Show that the tangents to the curve \[y = 7{x^3} + 11\] at the points where \[x = 2\] and \[x = - 2\] are parallel?

Answer 1

Hint: Here, we are given a curve having two tangents and we need to find out if they are parallel or not. We know that two lines are said to be parallel when the slope of the 1st line is equal to the slope of the 2nd line. We will find the slope of the tangent by using \[\dfrac{{dy}}{{dx}}\] , then substitute the values of x and on solving this, we will get the final output.

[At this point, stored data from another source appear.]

(** * Band clustering (berry): a shallow embedding of [clustering_libs.py]

    The development follows the layout of the Python module:
    - numpy idioms used by the code ([np_index], [argmax], [argsort], ...);
    - [evaluate_result] and [evaluate_point] (module-level functions);
    - the undirected graph and [MATERIAL.make_connections];
    - [COMPONENT] (masks, boundary, [validate], [join], [get_cluster_score])
      and the merger loop of [MATERIAL.get_components];
    - [MATERIAL.obtain_output], [MATERIAL.correct_signal], [MATERIAL.solve].

    Conventions.
    - Python integers are [Z]; numpy arrays are lists (a 2-D array is a list
      of rows); an index is looked up the numpy way: [-len <= i < 0] wraps
      around, anything else out of range raises, which is [None] here.
    - Python floats are rationals [Q] with exact arithmetic: comparisons
      against the literals [0.9], [0.8], [0.2], [0.5] are comparisons
      against the corresponding fractions.  The one place where the code
      accumulates a float, [TOL -= step] in [solve], is rounded as a
      double subtraction ([float_sub]).
    - A Python exception (IndexError, KeyError, ValueError) is [None] in
      the [option] monad.
    - [scipy.optimize.curve_fit] is a parameter of the sections that use it;
      connected components of the graph (networkx) are inputs. *)

From Stdlib Require Import ZArith QArith Qabs Qminmax Qround Lia Lqa List Bool.
From Stdlib Require Import SpecFloat.
From stdpp Require Import base option list gmap sorting.

Import ListNotations.
Local Open Scope Z_scope.
Set Warnings "-clear-no-such-hyp".

(** ** numpy idioms *)

Module Np.

(** The position that the index [i] denotes in an array of length [n]:
    negative indices wrap once, anything else out of range is an error. *)
Definition np_pos (n : nat) (i : Z) : option nat :=
  if (0 <=? i) && (i <? Z.of_nat n) then Some (Z.to_nat i)
  else if (- Z.of_nat n <=? i) && (i <? 0) then Some (Z.to_nat (i + Z.of_nat n))
  else None.

(** [a[i]] on a 1-D array. *)
Definition np_index {A} (l : list A) (i : Z) : option A :=
  p ← np_pos (length l) i; l !! p.
(** What the [do ... while] does with a callback, and with the rest of a
    callback's body, in a drain. *)
Definition chainSpec (reentrantFlush : State -> Result unit) (q : nat)
    (c : SchedulerCallback) : Prop :=
  forall n st A,
    chainSize c <= n -> draining q A st ->
    exists st',
      doWhile reentrantFlush n c st = endResult (chainError c) st' /\
      drainStep q (enqueuedBy c) (chainCalls c) st st' /\
      (exists evs,
          log st' = log st ++
            EvInvoke (callbackName c) true (currentUpdateLanePriority st)
              (hostPriorityLevel (host st)) :: evs) /\
      (keepsLane c = true -> laneStep st st').

Definition behaviourSpec (reentrantFlush : State -> Result unit) (q : nat)
    (b : Behaviour) : Prop :=
  forall n st A,
    behaviourSize b <= n -> draining q A st ->
    exists st',
      continueWith reentrantFlush n (runBehaviour reentrantFlush b st)
        = endResult (behaviourError b) st' /\
      drainStep q (behaviourEnqueued b) (behaviourCalls b) st st' /\
      (behaviourKeepsLane b = true -> laneStep st st').

(** ** Outcomes named in the theorems *)

Definition unknownPriorityLevel : Error :=
  InvariantViolation "Unknown priority level.".

(** The outcome [r] of a drain started after the callbacks [cbs] were
    enqueued in state [st]: it succeeds, leaves [syncQueue] null and the
    guard clear, and the callback calls it added to the log are the chains
    of [cbs], then the chains of the callbacks [extra] enqueued meanwhile,
    each chain whole and once, in the order of the queue. *)
Definition drainsAll (cbs : list SchedulerCallback) (st : State) (r : Result unit)
    : Prop :=
  exists st' extra,
    r = Ok tt st' /\
    syncQueue st' = None /\
    isFlushingSyncQueue st' = false /\
    invocations (log st') = invocations (log st) ++ flat_map chainCalls (cbs ++ extra) /\
    extra = flat_map enqueuedBy (cbs ++ extra).

(** The outcome [r] of a drain, started in state [st], whose queue is
    [pre ++ c :: post] and whose entry [c] is the first to throw, with
    error [e]: the error reaches the caller; [syncQueue] is a new array
    holding the entries after [c] (followed by what [pre] and [c] enqueued
    before the throw, if anything); the guard is clear; the log grew by
    the calls of [pre] and [c], each once, and then by one request to the
    host, for [flushSyncCallbackQueue] at the Scheduler's Immediate
    priority. *)
Definition recoversAfter (pre : list SchedulerCallback) (c : SchedulerCallback)
    (post : list SchedulerCallback) (e : Error) (st : State) (r : Result unit)
    : Prop :=
  exists st' q' evs node,
    r = Throw e st' /\
    syncQueue st' = Some q' /\
    arrays st' !! q' = Some (post ++ flat_map enqueuedBy (pre ++ [c])) /\
    isFlushingSyncQueue st' = false /\
    log st' = log st ++ evs ++
      [EvSchedule Scheduler_ImmediatePriority Fn_flushSyncCallbackQueue None node] /\
    invocations evs = flat_map chainCalls (pre ++ [c]) /\
    registrations evs = [].

(** The entries the loop of a drain has gone through when it reaches
    index [k], the array holding [A] as the drain starts: every entry
    runs its chain, and what the chain enqueues is pushed behind the
    array.  [None] when one of these chains throws, or when the array ends
    before index [k]. *)
Fixpoint entriesBefore (k : nat) (A : list SchedulerCallback)
    : option (list SchedulerCallback) :=
  match k with
  | O => Some []
  | S k' =>
      match entriesBefore k' A with
      | Some done =>
          match (A ++ flat_map enqueuedBy done) !! k' with
          | Some c =>
              match chainError c with
              | None => Some (done ++ [c])
              | Some _ => None
              end
          | None => None
          end
      | None => None
      end
  end.

(** The outcome [r] of a drain started in state [st] on the array [q]
    runs the callback [c] in the same pass, behind the entries [ahead]:
    the drain ends, by success or by an exception; the array [q] holds
    [ahead], then [c], then what was pushed behind it; and the log grew
    first by the calls of the chains of [ahead] and of [c], in this order
    and each once, with no request to the host among them. *)
Definition runsInSamePass (ahead : list SchedulerCallback) (c : SchedulerCallback)
    (q : nat) (st : State) (r : Result unit) : Prop :=
  exists st' behind evs evs',
    (r = Ok tt st' \/ exists e, r = Throw e st') /\
    arrays st' !! q = Some (ahead ++ c :: behind) /\
    log st' = log st ++ evs ++ evs' /\
    invocations evs = flat_map chainCalls ahead ++ chainCalls c /\
    registrations evs = [].

(** ** Sample callbacks and states *)

Definition sampleState : State :=
  moduleInit (mkHost 120 Scheduler_NormalPriority 0) 8.

(** Returns [null] at once. *)
Definition cbDone (name : nat) : SchedulerCallback :=
  Callback name (fun _ => ReturnNull).

(** Returns a continuation, which returns [null]. *)
Definition cbTwoSteps (name next : nat) : SchedulerCallback :=
  Callback name (fun _ => ReturnCallback (cbDone next)).

(** Enqueues another callback, then returns [null]. *)
Definition cbEnqueues (name other : nat) : SchedulerCallback :=
  Callback name (fun _ => CallScheduleSyncCallback (cbDone other) ReturnNull).

(** Throws. *)
Definition cbThrows (name code : nat) : SchedulerCallback :=
  Callback name (fun _ => Raise (CallbackError code)).

(** [sampleState] after the callbacks were enqueued. *)
Definition sampleQueued (cbs : list SchedulerCallback) : State :=
  scheduleSyncCallbacks cbs sampleState.

(** A state in the middle of a drain. *)
Definition sampleDraining : State :=
  set_isFlushingSyncQueue true (sampleQueued [cbDone 1; cbDone 2]).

Complete step by step answer:
Given a curve, \[y = 7{x^3} + 11\] and two tangents \[x = 2\]and \[x = - 2\]. First, we will find the slope of the tangent as below:
 \[y = 7{x^3} + 11\]
Differentiating this equation w.r.t. to x, we will get,
\[ \Rightarrow \dfrac{{dy}}{{dx}} = \dfrac{{d\left( {7{x^3} + 11} \right)}}{{dx}}\]
As we know that, a derivative of a constant is zero and applying this, we will get,
\[ \Rightarrow \dfrac{{dy}}{{dx}} = 21{x^2} + 0\]
\[ \Rightarrow \dfrac{{dy}}{{dx}} = 21{x^2}\] ------- (i)

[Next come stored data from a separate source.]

Lemma relay_line_one_event (line : bytes) :
  (forall text, utf8_decode line = Some text -> Forall no_break (strip text)) ->
  Forall one_event (frames (relay_line line)).
Proof.
  intros Hline. rewrite relay_line_eq.
  destruct (utf8_decode line) as [text|] eqn:Hdec; [|constructor].
  specialize (Hline text eq_refl).
  destruct (startswith (lit "data: ") (strip text)) eqn:Hp.
  - apply startswith_split in Hp as [rest Hrest]. constructor; [|constructor].
    exists rest. split; [rewrite Hrest, <- !app_assoc; reflexivity|].
    rewrite Hrest in Hline. apply Forall_app in Hline. tauto.
  - destruct (strip text) as [|c d] eqn:Hs; [constructor|].
    constructor; [|constructor]. exists (c :: d). split; [reflexivity|exact Hline].
Qed.

Lemma for_each_one_event (lines : list bytes) :
  (forall line text, line ∈ lines -> utf8_decode line = Some text ->
                     Forall no_break (strip text)) ->
  Forall one_event (frames (for_each lines relay_line)).
Proof.
  induction lines as [|line lines IH]; intros Hlines; [constructor|].
  pose proof (relay_line_one_event line
                (fun text => Hlines line text (list_elem_of_here _ _))) as Hl.
  assert (IH' := IH (fun l t Hin => Hlines l t (list_elem_of_further _ _ _ Hin))).
  unfold frames in *. simpl.
  destruct (relay_line line) as [t [e|[]]]; simpl in *; [exact Hl|].
  destruct (for_each lines relay_line) as [t' r]. simpl in *.
  rewrite yielded_app. apply Forall_app. split; assumption.
Qed.

(** C4, amended.  When the webhook answers with a status outside 200..299,
    the translator yields exactly one frame and returns; the frame is not
    [DONE].  When the body is read as the text [body], the frame is
    [data: {"error": <message>}] and a blank line, where <message> is
    ["n8n webhook error: " + body] as [json.dumps] writes it: printable
    ASCII throughout, and the message itself between quotes when it needs
    no escape.  When reading the body raises, the frame is the one of the
    exception handlers instead. *)
Theorem http_error_single_frame settings w url request_data tok response :
  upstream w (outbound url request_data tok) = inr response ->
  ~ (200 <= status response < 300) ->
  let run := stream_n8n_response settings w url request_data tok in
  snd run = inr tt /\
  (DONE ∉ frames run) /\
  match text response with
  | inr body =>
    let message := lit "n8n webhook error: " ++ body in
    frames run = [error_chunk (json_dumps (JStr message))] /\
    Forall printable (json_dumps (JStr message)) /\
    (Forall plain body -> json_dumps (JStr message) = quoted message)
  | inl e =>
    frames run = [error_chunk (json_dumps (JStr (fault_message e)))]
  end.
Proof.
  intros Hup Hstatus run. subst run.
  run_with Hup.
  destruct (Z.eqb_spec (status response) 200) as [E|_]; [lia|]. simpl negb. cbv iota.
  rewrite report_http_error_eq.
  destruct (text response) as [e|body]; unfold frames, trace; cbn [fst snd yielded app].
  - rewrite fault_frame_chunk. split; [reflexivity|]. split; [|reflexivity].
    intros Hin. apply list_elem_of_singleton in Hin.
    symmetry in Hin. exact (error_chunk_not_DONE _ Hin).
  - rewrite error_frame_chunk. split; [reflexivity|]. split.
    + intros Hin. apply list_elem_of_singleton in Hin.
      symmetry in Hin. exact (error_chunk_not_DONE _ Hin).
    + split; [reflexivity|]. split; [apply dumped_message_printable|].
      intros Hbody. apply dumped_message_plain, Forall_app. split; [plain_literal|exact Hbody].
Qed.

Next, we need to show that the tangent at \[x = 2\]and \[x = - 2\] are parallel
\[ \Rightarrow \]Slope of tangent at \[x = 2\] = Slope of the tangent at \[x = - 2\]
So, for slope of the tangent to the curve at \[x = 2\] is \[{\left( {\dfrac{{dy}}{{dx}}} \right)_{x = 2}}\]
Substituting the value of x in equation (i), we will get
\[ \Rightarrow {\left( {\dfrac{{dy}}{{dx}}} \right)_{x = 2}} = 21{(2)^2}\]
\[ \Rightarrow {\left( {\dfrac{{dy}}{{dx}}} \right)_{x = 2}} = 21(4)\]
\[ \Rightarrow {\left( {\dfrac{{dy}}{{dx}}} \right)_{x = 2}} = 84\]

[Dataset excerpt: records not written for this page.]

Lemma grouped_untaken (inp : ModelInputs) (pos : Position) :
  grouped inp pos = untakenAt (in_takenIds inp) (in_playerPool inp) pos.
Proof. unfold grouped. by rewrite groupStep_fold. Qed.

Lemma byPos_perm (inp : ModelInputs) (pos : Position) :
  byPos inp pos ≡ₚ untakenAt (in_takenIds inp) (in_playerPool inp) pos.
Proof. unfold byPos. by rewrite sortDesc_perm, grouped_untaken. Qed.

Lemma byPos_sorted (inp : ModelInputs) (pos : Position) :
  StronglySorted byProjectionDesc (byPos inp pos).
Proof. apply (sortDesc_sorted projOf). Qed.

Lemma byPos_position (inp : ModelInputs) (pos : Position) (p : Player) :
  p ∈ byPos inp pos → position p = pos.
Proof.
  rewrite byPos_perm. unfold untakenAt. rewrite list_elem_of_filter. tauto.
Qed.

Lemma replacementRank_pos (pos : Position) : (1 <= replacementRank pos)%Z.
Proof. destruct pos; simpl; lia. Qed.

Lemma replacementValue_rank (inp : ModelInputs) (pos : Position) :
  replacementValue inp pos
  = valueAtRank (replacementRank pos) (byPos inp pos).
Proof.
  unfold replacementValue, valueAtRank, playerAtRank.
  pose proof (replacementRank_pos pos) as Hr.
  set (g := byPos inp pos). set (rk := replacementRank pos) in *.
  destruct (g !! Z.to_nat (rk - 1)) as [p|] eqn:Hlk.
  - apply lookup_lt_Some in Hlk as Hlt.
    rewrite Z.min_l by lia.
    destruct (Z.leb_spec 0 (rk - 1)); [|lia]. by rewrite Hlk.
  - apply lookup_ge_None in Hlk. rewrite Z.min_r by lia.
    rewrite last_lookup.
    destruct (Z.leb_spec 0 (Z.of_nat (length g) - 1)).
    + replace (Z.to_nat (Z.of_nat (length g) - 1)) with (pred (length g)) by lia.
      done.
    + assert (length g = 0%nat) as Hlen by lia.
      apply nil_length_inv in Hlen. by rewrite Hlen.
Qed.

Lemma orElse_zero (x : Q) : orElse x 0 == x.
Proof.
  unfold orElse. destruct (Qeq_bool x 0) eqn:H; [|reflexivity].
  apply Qeq_bool_iff in H. by rewrite H.
Qed.

Lemma vor_spec (inp : ModelInputs) (p : Player) :
  vor inp p == projOf p - replacementValue inp (position p).
Proof. unfold vor. by rewrite orElse_zero. Qed.

Lemma playerAtRank_elem (rank : Z) (g : list Player) (p : Player) :
  playerAtRank rank g = Some p → p ∈ g.
Proof.
  unfold playerAtRank. destruct (g !! Z.to_nat (rank - 1)) as [q|] eqn:Hlk.
  - intros [= <-]. by eapply list_elem_of_lookup_2.
  - rewrite last_lookup. intros Hl. by eapply list_elem_of_lookup_2.
Qed.

(** C1 as stated fails: the baseline is taken over the untaken players
    only.  With the second of two quarterbacks taken, the engine's
    quarterback baseline is the remaining quarterback's 320 points, not the
    290 points of the lowest-ranked quarterback of the whole catalog. *)
Lemma replacement_baseline_all_catalog_fails :
  replacementValue inputsQbTaken QB == 320
  ∧ valueAtRank (replacementRank QB)
      (sortDesc projOf (catalogAt (in_playerPool inputsQbTaken) QB)) == 290
  ∧ ¬ replacementValue inputsQbTaken QB
      == valueAtRank (replacementRank QB)
           (sortDesc projOf (catalogAt (in_playerPool inputsQbTaken) QB)).
Proof.
  assert (H1 : replacementValue inputsQbTaken QB = 320) by (vm_compute; reflexivity).
  assert (H2 : valueAtRank (replacementRank QB)
                 (sortDesc projOf (catalogAt (in_playerPool inputsQbTaken) QB))
               = 290) by (vm_compute; reflexivity).
  rewrite H1, H2. repeat split; try reflexivity. intros H. discriminate H.
Qed.

(** C1, amended.  For every ranking query and position, the engine ranks the
    untaken catalog players of the position by decreasing projection; the
    replacement value is the projection of the player at the fixed
    replacement rank of that ranking, or of its lowest-ranked player when it
    is shorter than the rank, and 0 when it is empty; the VOR of a player is
    the projection minus the replacement value of the position, and the VOR
    of the replacement-rank player is 0. *)
Theorem replacement_baseline (inp : ModelInputs) (pos : Position) :
  let g := byPos inp pos in
  g ≡ₚ untakenAt (in_takenIds inp) (in_playerPool inp) pos
  ∧ StronglySorted byProjectionDesc g
  ∧ replacementValue inp pos = valueAtRank (replacementRank pos) g
  ∧ (∀ p, position p = pos → vor inp p == projOf p - replacementValue inp pos)
  ∧ (∀ p, playerAtRank (replacementRank pos) g = Some p → vor inp p == 0).
Proof.
  intros g. split; [apply byPos_perm|]. split; [apply byPos_sorted|].
  split; [apply replacementValue_rank|]. split.
  - intros p <-. apply vor_spec.
  - intros p Hp. pose proof (playerAtRank_elem _ _ _ Hp) as Hin.
    apply byPos_position in Hin. rewrite vor_spec, Hin, replacementValue_rank.
    unfold valueAtRank. fold g. rewrite Hp. ring.
Qed.

Lemma replacement_baseline_witness : vor inputsQbTaken qb1 == 0.
Proof.
  destruct (replacement_baseline inputsQbTaken QB) as (_ & _ & _ & _ & H).
  apply H. reflexivity.
Defined.

(** ** The scoring loop *)

Lemma scoreStep_fold (inp : ModelInputs) (l : list Player) (acc : list Scored) :
  fold_left (scoreStep inp) l acc
  = acc ++ map (scoredOf inp) (filter (eligible inp) l).
Proof.
  revert acc. induction l as [|p l IH]; intros acc; simpl.
  - by rewrite app_nil_r.
  - rewrite IH, filter_cons. unfold scoreStep, eligible.
    destruct (decide (player_id p ∈ in_takenIds inp)) as [Hin|Hout].
    + rewrite decide_False by tauto. done.
    + destruct (capped inp p) eqn:Hcap.
      * rewrite decide_False by (intros [_ ?]; congruence). done.
      * rewrite decide_True by done. simpl. by rewrite <- (assoc_L (++)).
Qed.

Lemma scoredPlayers_eligible (inp : ModelInputs) :
  scoredPlayers inp = map (scoredOf inp) (filter (eligible inp) (in_playerPool inp)).
Proof. unfold scoredPlayers. by rewrite scoreStep_fold. Qed.

Lemma rankPlayers_elem (inp : ModelInputs) (s : Scored) :
  s ∈ rankPlayers inp
  ↔ ∃ p, s = scoredOf inp p ∧ p ∈ in_playerPool inp ∧ eligible inp p.
Proof.
  unfold rankPlayers. rewrite sortDesc_elem, scoredPlayers_eligible.
  rewrite list_elem_of_In, in_map_iff. split.
  - intros (p & <- & Hp). exists p. split; [done|].
    by apply list_elem_of_In, list_elem_of_filter in Hp as [? ?].
  - intros (p & -> & Hp & He). exists p. split; [done|].
    by apply list_elem_of_In, list_elem_of_filter.
Qed.

Lemma rankPlayers_players (inp : ModelInputs) (p : Player) :
  p ∈ map player (rankPlayers inp)
  ↔ p ∈ in_playerPool inp ∧ (player_id p ∉ in_takenIds inp)
    ∧ capped inp p = false.
Proof.
  rewrite list_elem_of_In, in_map_iff. split.
  - intros (s & <- & Hs). apply list_elem_of_In, rankPlayers_elem in Hs
      as (q & -> & Hq & He). by destruct He.
  - intros (Hp & Ht & Hc). exists (scoredOf inp p). split; [done|].
    apply list_elem_of_In, rankPlayers_elem. by exists p.
Qed.

Lemma capped_spec (inp : ModelInputs) (p : Player) :
  capped inp p = true
  ↔ ∃ cap, MAX_BY_POSITION (position p) = Some cap
           ∧ (cap <= countOnRoster inp (position p))%Z.
Proof.
  unfold capped. destruct (MAX_BY_POSITION (position p)) as [cap|].
  - rewrite Z.leb_le. naive_solver.
  - naive_solver.
Qed.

And, for slope of the tangent to the curve at \[x = - 2\] is \[{\left( {\dfrac{{dy}}{{dx}}} \right)_{x = - 2}}\]
Substituting the value of x in equation (i), we will get
\[ \Rightarrow {\left( {\dfrac{{dy}}{{dx}}} \right)_{x = - 2}} = 21{( - 2)^2}\]
\[ \Rightarrow {\left( {\dfrac{{dy}}{{dx}}} \right)_{x = - 2}} = 21(4)\]
\[ \therefore {\left( {\dfrac{{dy}}{{dx}}} \right)_{x = - 2}} = 84\]
Thus, the slope of the tangent at \[x = 2\] is equal to the slope of the tangent at \[x = - 2\].So, they are parallel.

Hence, the tangents to the curve \[y = 7{x^3} + 11\] at the points where \[x = 2\]and \[x = - 2\] are parallel.

Note: In geometry, the tangent line (or tangent point) means a line or plane which intersects a curved line or surface at exactly one point. Derivatives can be defined as the varying rate of change of a function with respect to an independent variable. And, the process of finding the derivative is called differentiation. Also, the inverse process is called anti-differentiation.